3.3. Associations between Cognition and Emotion

In the final set of analyses, we asked whether improvements in WM were associated with changes in arousal and mood, calculated as difference scores (post–pre). Increases in arousal were accompanied by improvements in mood (r = 0.298, N = 132, p < 0.001). Changes in WM were not associated with increases in arousal (p > 0.3) (Figure 5), however, or with improvements in mood (p > 0.2) (Figure 6). The lack of a significant association between changes in WM and changes in arousal or mood precluded the possibility of mediation analysis. Moreover, when we used a general linear model to predict improvements in WM as a function of three predictor variables (listening condition, increases in arousal, improvements in mood), the effect of listening condition remained significant (F(2, 127) = 6.35, p = 0.002, partial η2 = 0.091), with larger improvements in WM for the Mozart group than for the Albinoni group (p = 0.011) and the control group (p = 0.004) but no difference between the Albinoni and control group (p > 0.9) (Tukey’s tests). Increases in arousal (p > 0.8) and improvements in mood (p > 0.9) had no partial association with changes in WM when group differences were held constant.
The null associations between improvements in WM and changes in arousal and mood confirm that the observed data were not particularly unlikely if the true association were null. To explore this null result in more detail, we again used Bayesian analyses to test whether the observed data were more likely under the null (no association) or alternative (association) hypothesis. For the association between changes in WM and increases in arousal, the observed data were 5.59 more likely under the null than the alternative hypothesis. For the association between changes in WM and improvements in mood, the observed data were 4.81 times more likely under the null hypothesis. In other words, the data provided substantial evidence for the null hypothesis in both instances [61]. In contrast, for the association between increases in arousal and improvements in mood, the observed data were 42.5 times more likely under the alternative hypothesis.
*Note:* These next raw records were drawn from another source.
(* ===== verification/Shutdown.v ===== *)
(** * cmd/redisclone: the running process, from [StartBackgroundTasks] to its end

    [proc] puts the goroutines of the process together: the main goroutine in [Serve],
    [Drain], [WaitBackground] and its deferred calls; the goroutine that waits for a
    signal; the two background loops; the handlers of the connections (Serve.v) and the
    rewrites of the log (Rewrite.v), over one store with its log.  [pstep] is one step of
    one of them; what a handler does to the store is any operation or eviction, and it
    does it only while it is in [HandleConn].

    The theorems: a process that a signal has reached can always end without waiting for
    a client, and once it has ended orderly everything its clients wrote is on stable
    storage, because nobody who could write is left when the log is closed. *)

From stdpp Require Import base gmap list strings sorting relations.
From Stdlib Require Import ZArith Lia.
From Stdlib Require Import Strings.Byte.
From S2P Require Import Prelude.
From S2P Require Import RespWriter.
From S2P Require Import RespReader.
From S2P Require Import Bufio.
From S2P Require Import GoTime.
From S2P Require Import Shard.
From S2P Require Import Store.
From S2P Require Import StoreInv.
From S2P Require Import Expire.
From S2P Require Import Evict.
From S2P Require Import StoreSpec.
From S2P Require Import BufWriter.
From S2P Require Import AofLog.
From S2P Require Import AofInv.
From S2P Require Import Replay.
From S2P Require Import Commands.
From S2P Require Import Journalling.
From S2P Require Import Recovery.
From S2P Require Import Restart.
From S2P Require Import Durability.
From S2P Require Import Timers.
From S2P Require Import Rewrite.
From S2P Require Import Serve.
From S2P Require Import Process.

#[local] Open Scope Z_scope.

(** ** The goroutines *)

(** The goroutine of [signal.Notify]: at [<-stop], before [cancel], before [l.Close], and
    at its end. *)
Inductive sigphase : Type := AwaitSignal | GotSignal | SigCancelled | ListenerClosed.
Even when the Mozart listeners were examined on their own (n = 44), there was no association between improvements in WM and changes in arousal (p > 0.7) or mood (p > 0.2).

4. Discussion

We examined whether happy-sounding music improved the emotional state of active, autonomous, community-dwelling older adults and whether such improvement was accompanied by improvement in cognitive performance. As expected, in contrast to listening to sad-sounding music (Albinoni) or to a spoken-word recording, listening to happy-sounding music (Mozart) increased arousal levels and improved mood. In contrast, listening to sad-sounding music was accompanied by reduced levels of arousal. As predicted, there was no effect of music listening on dominance levels. Participants who heard happy-sounding music also exhibited improvements in visuospatial WM. At the group level, then, the results are consistent with the arousal and mood hypothesis. At the individual level, however, improvements in arousal and/or mood had no association with improvements in WM. In fact, the observed data provided substantial evidence for no association.
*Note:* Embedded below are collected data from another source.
(** An operation that only reads. *)
Lemma performs_observe {A} (f : Server -> A) (c : A -> GoM (Server * bytes) unit) k o g :
  answer_ok k g ->
  (forall s, let '(st1, r) := run o (store s) in
     st1 = store s /\ exists m, c (f s) = reply m /\ writes m (encode (g r))) ->
  performs (observe f ≫= c) k (does o g).
Proof.
  intros Hg Hf s w. cbn. unfold observe, mbind, GoM_bind. specialize (Hf s).
  destruct (run o (store s)) as [st1 r]. destruct Hf as (-> & m & -> & Hm).
  unfold reply. rewrite (Hm w), setStore_id. split; [done|apply Hg].
Qed.

Lemma performs_arg i args c a k p :
  args !! i = Some a -> performs (c a) k p -> performs (arg i args ≫= c) k p.
Proof. intros Ha Hk s w. unfold arg. rewrite Ha. apply Hk. Qed.

Lemma writes_ok : writes (WriteSimpleString (bs "OK")) (encode (VSimple (bs "OK"))).
Proof. by apply writes_simple. Qed.

(** The answers of the store's operations, written. *)
Lemma writes_okReply r : exists m, reply (W := bytes) (WriteSimpleString (bs "OK")) = reply m
  /\ writes m (encode (okReply r)).
Proof. eexists. split; [done|apply writes_ok]. Qed.

Lemma writes_bulkReply (o : option bytes) :
  exists m, match o with None => reply (W := bytes) WriteNullBulkString | Some v => reply (WriteBulkString v) end
            = reply m /\ writes m (encode (bulkReply (RBytes o))).
Proof. destruct o; eexists; (split; [done|]); [apply writes_bulk|apply writes_null_bulk]. Qed.

Lemma writes_intReply n : exists m, reply (W := bytes) (WriteInteger n) = reply m
  /\ writes m (encode (VInteger n)).
Proof. eexists. split; [done|apply writes_integer]. Qed.

(** Closes the side condition of [performs_does]. *)
Ltac does_op :=
  apply performs_does;
  [first [apply okReply_ok|apply bulkReply_ok|apply intReply_ok]|];
  intros st; cbn [run getOp];
  repeat match goal with |- context [let '(_, _) := ?x in _] => destruct x; cbn beta iota end;
  split; [done|solve [apply writes_okReply|apply writes_bulkReply|apply writes_intReply]].

Lemma arityError_performs k name : performs (wrongArity lib name) k (says (arityError lib name)).
Proof.
  apply performs_error. rewrite !has_crlf_app. unfold ToLower. rewrite safeName_ascii.
  by rewrite lower_line by apply safeName_line.
Qed.

Lemma parseTTL_duration arg unit : unit = Second \/ unit = Millisecond -> parseTTL arg unit = duration arg unit.
Proof.
  intros Hu. unfold duration. destruct (parseTTL arg unit) as [d|] eqn:Hp.
  - apply (parseTTL_spec _ _ _ Hu) in Hp as (n & -> & -> & Hi). simpl. by rewrite decide_True.
  - destruct (integer_of arg) as [n|] eqn:Hn; [|done]. simpl. case_decide as Hi; [|done].
    assert (parseTTL arg unit = Some (n * unit)) as H by (apply (parseTTL_spec _ _ _ Hu); eauto).
    congruence.
Qed.

Lemma expiryOptions_unit o :
  assoc o expiryOptions = (fun u => mkOption u.1 u.2) <$> expiryUnit o.
Proof.
  unfold assoc, expiryOptions, expiryUnit. cbn [List.find fst].
  repeat (rewrite bool_decide_decide; case_decide; [by subst|]; rewrite decide_False by congruence).
  done.
Qed.

Lemma expiryUnit_units o u : expiryUnit o = Some u -> u.1 = Second \/ u.1 = Millisecond.
Proof. unfold expiryUnit. repeat case_decide; intros; simplify_eq; auto. Qed.

Lemma epochPlus_id d : epochPlus d = d.
Proof. unfold epochPlus, Time_Add, ofUnixMilli. lia. Qed.

Lemma performs_set args : (2 <= length args)%nat -> performs (set lib env args) KSimple (setPlan lib env args).
Proof.
  intros Hl. destruct args as [|k [|v args]]; [simpl in Hl; lia..|]. unfold set.
  eapply performs_arg; [done|]. eapply performs_arg; [done|].
  destruct args as [|o [|n [|x args]]]; cbn [setPlan].
  - does_op.
  - by apply performs_error.
  - cbn [lenZ length Z.of_nat Z.eqb Pos.of_succ_nat Pos.eqb Pos.succ]. unfold lenZ. cbn [length]. 
    change (Z.of_nat 4 =? 2) with false. change (Z.of_nat 4 =? 4) with true. cbn iota.
    eapply performs_arg; [done|]. rewrite expiryOptions_unit.
    destruct (expiryUnit (ToUpper lib o)) as [[unit absolute_]|] eqn:Hu; [|by apply performs_error].
    cbn [fmap option_fmap option_map fst snd]. eapply performs_arg; [done|]. cbn [unit_ absolute].
    rewrite parseTTL_duration by (by apply expiryUnit_units in Hu).
    destruct (duration n unit) as [d|]; [|by apply performs_error].
    destruct (d <=? 0); [by apply performs_error|].
    rewrite epochPlus_id. destruct absolute_; does_op.
  - unfold lenZ. cbn [length]. rewrite (proj2 (Z.eqb_neq _ 2)), (proj2 (Z.eqb_neq _ 4)) by lia.
    by apply performs_error.
Qed.
Lemma network_crash_recovers_witness :
  exists x l o' s' n res,
    rtc (nstep ascii_lib) (incr_start healthy) x /\ journal (shared (body x)) = Some l /\
    Replay (replayer ascii_lib (frozen (5 * Second))) (whole (enc n_is_1)) (crashed 31 l.1) (NewServer, 0%nat)
      = (o', (s', n), res, None) /\
    see (6 * Second) (store s') (bs "n") = Some (bs "1", zeroTime).
Proof.
  pose proof incr_safe as Hrun. destruct (incr_answered healthy) as [x|] eqn:Hx; [|discriminate].
  injection Hrun as Hcl Hg Ht He Hj. destruct (journal (shared (body x))) as [l|] eqn:Hl; [|discriminate].
  injection Hj as Hle Hwb Hdk.
  assert (rtc (nstep ascii_lib) (incr_start healthy) x) as Hr by (by apply incr_served).
  assert (safe l) as Hs by (split_and!; [exact Hle|exact Hwb|by rewrite Hdk]).
  destruct (network_crash_recovers ascii_lib Second healthy l l [[incr_n; incr_n]] [] x x 31)
    as (ds & cs1 & cs & a & a0 & n & _ & _ & _ & Htr & _ & _ & Hw & Hn & _ & _ & Ha0 & Hrep).
  - unfold Second, Millisecond. lia.
  - apply opened_ok.
  - constructor.
  - exact Hr.
  - exact Hl.
  - exact Hs.
  - apply rtc_refl.
  - exact Hl.
  - rewrite Hdk. apply Nat.leb_le. vm_compute. reflexivity.
  - specialize (Hw Hle). rewrite Hwb, Hdk, app_nil_r in Hw. destruct (n_is_1_only cs Hw) as (d & -> & Hd).
    assert (wire <$> [ChSet (bs "n") (bs "1") d] = n_is_1) as Hw1 by (cbn; unfold setRecord; by rewrite Hd).
    assert (content (disk (crashed 31 l.1)) = enc n_is_1) as Hc
      by (unfold crashed; rewrite Hdk; vm_compute; reflexivity).
    rewrite Hc, Hw1, complete_all in Hn. subst n. specialize (Ha0 Hg eq_refl). subst a0.
    destruct (Hrep (frozen (5 * Second)) (whole (enc n_is_1))) as (o' & s' & res & Hrep' & _ & Hall).
    + constructor; [by left|constructor].
    + rewrite Hw1. repeat constructor; done.
    + split; [repeat constructor; done|]. split; [done|]. rewrite Hc. reflexivity.
    + rewrite Ht. split; [unfold frozen, Second; cbn; lia|]. intros i. unfold frozen. cbn. lia.
    + exists x, l, o', s', 1%nat, res. split_and!; [exact Hr|exact Hl|exact Hrep'|].
      apply (shows_n s' (amap a) d (Now (frozen (5 * Second) 1%nat) 0)); [exact Hd| |exact Hall|].
      * apply tracks_keys in Htr as [_ Hk]. specialize (Hk (bs "n")). rewrite He in Hk. exact Hk.
      * unfold frozen, Second. cbn. lia.
Defined.
(** * The todo GraphQL service of [src/index.js]

    The service is a set of GraphQL resolvers over one document
    collection (the mongoose model [Todo]) and one custom scalar, [Date].

    - [JS] holds the fragment of JavaScript the resolvers rely on: the three
      states of an argument (absent, [null], given), default parameters,
      numbers, [Date] objects and the [Date] constructor.
    - [Scalar] is the [Date] scalar of lines 154-169.
    - [Store] is the document collection the model [Todo] talks to: the
      four calls the resolvers make ([find], [save], [deleteOne],
      [findOneAndUpdate]) on a list of documents kept in natural order.
    - [Resolvers] are [Query.todosList] and the four mutations of lines
      106-153, written over a state-and-error monad. [Mutation] has the
      mutations on an identifier; [Request] has [delete], [update] and
      [complete] as they are called, with the [id] a string that the store
      has to cast to an identifier first and may refuse.

    The store and the language are libraries of the service, not part of
    it: [Store] follows what the calls are documented to do (a filter is
    matched by equality, [deleteOne] and [findOneAndUpdate] act on the first
    match, [save] validates against the schema and inserts). What the code
    leaves open to its libraries is a parameter: how the store reads the
    [order] word of a sort, which strings it takes for an identifier, and
    what [Date.parse] does with a string that is not a plain year. *)

From Stdlib Require Import ZArith Lia.
From stdpp Require Import base decidable option list sets sorting strings.

Local Open Scope Z_scope.

(** ** JavaScript values *)

Module JS.

(** An argument of a GraphQL field as the resolver finds it in [args]:
    the key is missing ([undefined]), holds [null], or holds a value. *)
Inductive arg (A : Type) : Type :=
| Absent
| Null
| Given (a : A).
Global Arguments Absent {A}.
Global Arguments Null {A}.
Global Arguments Given {A} a.

Global Instance arg_eq_dec {A} `{EqDecision A} : EqDecision (arg A).
Proof. solve_decision. Defined.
How can we explain these seemingly contradictory results? For younger adults, cognitive benefits emerge reliably after listening to happy-sounding music, and these benefits appear to be a consequence of changes in arousal and/or mood [25,29,30]. We propose that, in some instances, greater individual variability among older compared to younger adults makes it relatively difficult to observe correlations between scores on one task and scores on another task. In fact, previous mood-induction research noted specifically that it is important to consider age-related factors [62]. Emotional responses to music, in particular, show age-related changes, such that older adults have stronger emotional reactions to happy-sounding music compared to music that conveys other emotions [63]. They also have difficulty recognizing negative emotions in music, as well as in speech, although the ability to recognise positive emotions in both domains remains relatively stable throughout adulthood [21,63]. In some cases, however, older adults exhibit recognition deficits for positive and for negative emotions—for music as well for faces [64]—although such deficits appear to be larger for music that conveys negative emotions [65]. The “positivity effect” refers to findings showing that, in general, older individuals preferably attend to and remember positive compared to negative stimuli [66]. These factors could explain why older adults in our study did not show a decrease in mood after listening to the sad-sounding music, even though they had lower arousal levels.
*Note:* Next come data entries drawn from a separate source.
(** * Rate Limiter API: the Python client and the engine contract it implies

    Part one ([Module Client]) is a shallow embedding of
    [api-server/examples/python-client.py]: the [RateLimiterClient] class, its
    constructor and its eleven request methods.  A method is a program over a
    single effect, sending one HTTP request through the [requests] session,
    threaded through the client object it runs on.

    Part two ([Module Engine]) models the token-bucket engine behind the
    endpoints.  That engine is not part of the client's source file; it is
    written down from the specification's component design. *)

From Stdlib Require Import Ascii String ZArith QArith Qminmax Qround Lia Lqa.
From stdpp Require Import gmap strings list.

Set Warnings "-register-all".

Open Scope Z_scope.

(* ===================================================================== *)
(** ** Strings: [str.rstrip] *)
(* ===================================================================== *)

Module Str.

(** Python's [s.rstrip(c)] for a one-character argument: every trailing
    occurrence of [c] is removed.  A string is its sequence of bytes; the
    byte of ['/'] never occurs inside a multi-byte UTF-8 sequence, so
    stripping bytes and stripping code points agree. *)
Fixpoint rstrip (c : ascii) (s : string) : string :=
  match s with
  | EmptyString => EmptyString
  | String a s' =>
      match rstrip c s' with
      | EmptyString => if Ascii.eqb a c then EmptyString else String a EmptyString
      | r => String a r
      end
  end.

(** [n] copies of the character [c]: Python's [c * n]. *)
Fixpoint replicate (n : nat) (c : ascii) : string :=
  match n with
  | O => EmptyString
  | S n' => String c (replicate n' c)
  end.

(** [s.split(c)]: the pieces of [s] between occurrences of [c]. *)
Fixpoint split (c : ascii) (s : string) : list string :=
  match s with
  | EmptyString => [EmptyString]
  | String a s' =>
      if Ascii.eqb a c then EmptyString :: split c s'
      else match split c s' with
           | [] => [String a EmptyString]
           | w :: ws => String a w :: ws
           end
  end.

(** [c in s]. *)
Fixpoint contains (c : ascii) (s : string) : bool :=
  match s with
  | EmptyString => false
  | String a s' => Ascii.eqb a c || contains c s'
  end.

(** [s.endswith(c)]. *)
Fixpoint endswith (c : ascii) (s : string) : bool :=
  match s with
  | EmptyString => false
  | String a EmptyString => Ascii.eqb a c
  | String _ s' => endswith c s'
  end.

End Str.

(* ===================================================================== *)
(** ** The client *)
(* ===================================================================== *)

Module Client.

(** JSON values, as far as the client builds and receives them.  An object
    keeps its members in the order the dict literal lists them. *)
Inductive Json : Type :=
| JNull
| JBool (b : bool)
| JInt (n : Z)
| JStr (s : string)
| JArr (items : list Json)
| JObj (members : list (string * Json)).

(** [d.get(name)] on a JSON object. *)
Fixpoint member (name : string) (members : list (string * Json)) : option Json :=
  match members with
  | [] => None
  | (k, v) :: rest => if String.eqb k name then Some v else member name rest
  end.

Definition field (name : string) (j : Json) : option Json :=
  match j with
  | JObj members => member name members
  | _ => None
  end.

Inductive Verb := GET | POST | DELETE.

(** A request as the client hands it to [Session.get/post/delete(url,
    json=...)]: the verb, the URL string, the session's headers and the
    [json=] argument ([None] when the call passes none; the client never
    passes [data=]).  What the library does to the URL afterwards is not the
    client's code. *)
Record Request := mkRequest {
  verb : Verb;
  url : string;
  req_headers : gmap string string;
  json : option Json
}.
Studies and meta-analyses of reaction-time data also reveal increased intra-individual differences in typical [67] as well as pathological aging [68]. Such trial-by-trial fluctuations in responding for individual older adults make their response times inherently noisy. The lack of an association between emotional response and cognitive ability could also stem from differences in measurement approaches, with our WM task requiring more effort than self-reports of emotional responding [69]. Nevertheless, an association between other self-report emotion tasks and objective cognitive measures has been observed previously with younger adults [25,29,30]. In other words, if effort plays a role, its effect appears to be moderated by age.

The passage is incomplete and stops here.